Cela ne veut toutefois pas dire que les exigences du comité de sélection des œuvres VR ont été revues à la baisse pour favoriser l’un ou l’autre aspect d’une œuvre. Au contraire. On remarque certes que le fil rouge de cette compétition est d’explorer de nouvelles formes de narration pour un cinéma politique ou social, traitant de thèmes tels que l’exil face à la barbarie (End of Night, de David Adler), l’immigration (The Book of Distance, de Randall Okita), l’emprisonnement de masse (Reeducated, de Sam Wolson), la disparition des langues ethniques (Kusunda : Speak to Awaken, de Felix Gaedtke et Gayatri Parameswaran) ou encore la maladie mentale (Goliath : Playing with Reality, de Barry Gene Murphy et May Abdalla). Mais on ne peut que s’émerveiller devant la maîtrise que ces nouveaux cinéastes ont de leur art. Guy Daleiden lui-même l’admet : «C’est la crème de la crème de la production et de la réalisation des nouvelles écritures cinématographiques.»
Séquences ludiques
Les récits qu’ils dévoilent sont certes fascinants, mais c’est l’effort de mise en scène immersive qui leur donne toute leur profondeur. Ainsi, on s’émeut devant l’histoire intime de The Book of Distance (celle du grand-père du réalisateur, Japonais émigré au Canada), on est saisi par la beauté terrible d’End of Night (une expérience que l’on vit, comme le protagoniste, assis dans une barque), on est éprouvé par la dureté de Reeducated… Jusqu’à être finalement terrassé par le terrassant Goliath, expérience folle – et déconseillée aux âmes sensibles – narrée par la voix si reconnaissable de Tilda Swinton, qui utilise l’esthétique du jeu vidéo «old school» (séquences ludiques à l’appui!) pour raconter une terrible histoire de maladie et d’addiction.

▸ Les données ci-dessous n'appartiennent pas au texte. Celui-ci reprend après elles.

(** The windows of the calls of [make_windows] that [read_windows]
    makes, scaffold by scaffold. *)
Lemma read_windows_ok seqs ws wg seq_win_id window_dict out d wd :
  read_windows seqs ws wg seq_win_id window_dict = (out, Ok (d, wd)) ->
  out = []
  /\ exists Ws : list Windows,
       Forall2 (fun sq W => make_windows sq ws wg = ([], Ok W)) seqs Ws
       /\ d = foldl (fun m (x : (string * list ascii) * Windows) =>
                       <[x.1.1 := x.2.1]> m) seq_win_id (zip seqs Ws)
       /\ wd = foldl store_windows window_dict Ws.
Proof.
  revert seq_win_id window_dict out.
  induction seqs as [|[seq_id sequence] rest IH]; intros swi wdict out.
  - intros [= <- <- <-]. split; [done|]. exists []. by repeat split.
  - change (read_windows ((seq_id, sequence) :: rest) ws wg swi wdict)
      with (match make_windows (seq_id, sequence) ws wg with
            | (out, Raise e) => (out, Raise e)
            | (out, Ok W) =>
                let '(out', r) :=
                  read_windows rest ws wg (<[seq_id := W.1]> swi)
                    (store_windows wdict W) in
                (out ++ out', r)
            end).
    destruct (make_windows (seq_id, sequence) ws wg) as [o [W|e]] eqn:HW; [|done].
    destruct (read_windows rest ws wg _ _) as [o' r] eqn:Hr.
    intros [= <- ->]. apply IH in Hr as (-> & Ws & HF & -> & ->).
    destruct W as [ids wins]. pose proof HW as (-> & _)%make_windows_ok.
    split; [done|]. exists ((ids, wins) :: Ws). split; [by constructor|done].
Qed.

Lemma stored_lookup (sw : list (string * Windows)) :
  NoDup sw.*1 ->
  Forall (fun x : string * Windows =>
            List.length x.2.1 = List.length x.2.2 /\ NoDup x.2.1
            /\ Forall (fun id => parent_id id = Some x.1) x.2.1) sw ->
  forall (d : gmap string (list ascii)) id w,
    foldl store_windows d sw.*2 !! id = Some w
    <-> (exists x k, x ∈ sw /\ x.2.1 !! k = Some id /\ x.2.2 !! k = Some w)
        \/ (d !! id = Some w /\ forall x, x ∈ sw -> id ∉ x.2.1).
Proof.
  induction sw as [|[s [ids wins]] sw IH]; intros Hnd HF d id w;
    rewrite ?fmap_cons; cbn [foldl snd fmap list_fmap].
  - split; [intros ?; right; split; [done|by intros ? ?%elem_of_nil]|].
    intros [(x & k & ?%elem_of_nil & _)|[? _]]; done.
  - rewrite fmap_cons in Hnd. apply NoDup_cons in Hnd as [Hs Hnd]. cbn [fst] in Hs.
    apply Forall_cons in HF as [(Hlen & Hids & Hpar) HF]. cbn in Hlen, Hids, Hpar.
    rewrite IH, store_windows_union by done.
    assert (forall x, x ∈ sw -> id ∈ ids -> id ∈ x.2.1 -> False) as Hfresh.
    { intros [s' W'] Hx Hin Hin'.
      rewrite Forall_forall in HF. destruct (HF _ Hx) as (_ & _ & Hp').
      rewrite Forall_forall in Hpar, Hp'. cbn in Hin', Hp'.
      specialize (Hpar _ Hin). specialize (Hp' _ Hin').
      assert (s = s') as -> by congruence.
      apply Hs, list_elem_of_fmap. by exists (s', W'). }
    split.
    + intros [(x & k & Hx & Hk)|[Hl Hno]].
      * left. exists x, k. split; [by right|done].
      * apply lookup_union_Some_raw in Hl as [Hl|[Hnone Hl]].
        -- left. apply elem_of_list_to_map_2, lookup_zip_Some in Hl as [k Hk].
           exists (s, (ids, wins)), k. split; [by left|done].
        -- right. split; [done|]. intros x [->|Hx]%elem_of_cons; [|by auto].
           cbn. apply not_elem_of_list_to_map_2 in Hnone.
           by rewrite fst_zip in Hnone by lia.
    + intros [(x & k & [->|Hx]%elem_of_cons & Hk1 & Hk2)|[Hl Hno]].
      * right. cbn in Hk1, Hk2. split.
        -- apply lookup_union_Some_raw. left.
           apply elem_of_list_to_map_1; [by rewrite fst_zip by lia|].
           apply lookup_zip_Some. eauto.
        -- intros x Hx Hin. apply (Hfresh x Hx); [|done].
           by eapply list_elem_of_lookup_2.
      * left. by exists x, k.
      * right. split.
        -- apply lookup_union_Some_raw. right. split; [|done].
           apply not_elem_of_list_to_map_1. rewrite fst_zip by lia.
           apply (Hno (s, (ids, wins))). by left.
        -- intros x Hx. apply Hno. by right.
Qed.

Un seul regret : parmi les trois œuvres «made in/with Luxembourg» du programme, une n’est visible qu’à Dudelange (The Assembly, de Charlotte Bruneau), une autre était déjà visible depuis novembre au Mudam (Metamorphosis, de Karolina Markiewicz et Pascal Piron) et la dernière, promise comme un véritable phénomène, n’est proposée que dans une version réduite (Le Bal de Paris, de Blanca Li). Mais Guy Daleiden tempère et promet déjà que la célèbre chorégraphe espagnole viendra présenter «une version « live » du Bal de Paris durant la saison au Grand Théâtre de Luxembourg». Sachant que le principe du film est d’inviter le public à l’intérieur de la même expérience virtuelle, on a hâte de voir ce que cela donnera.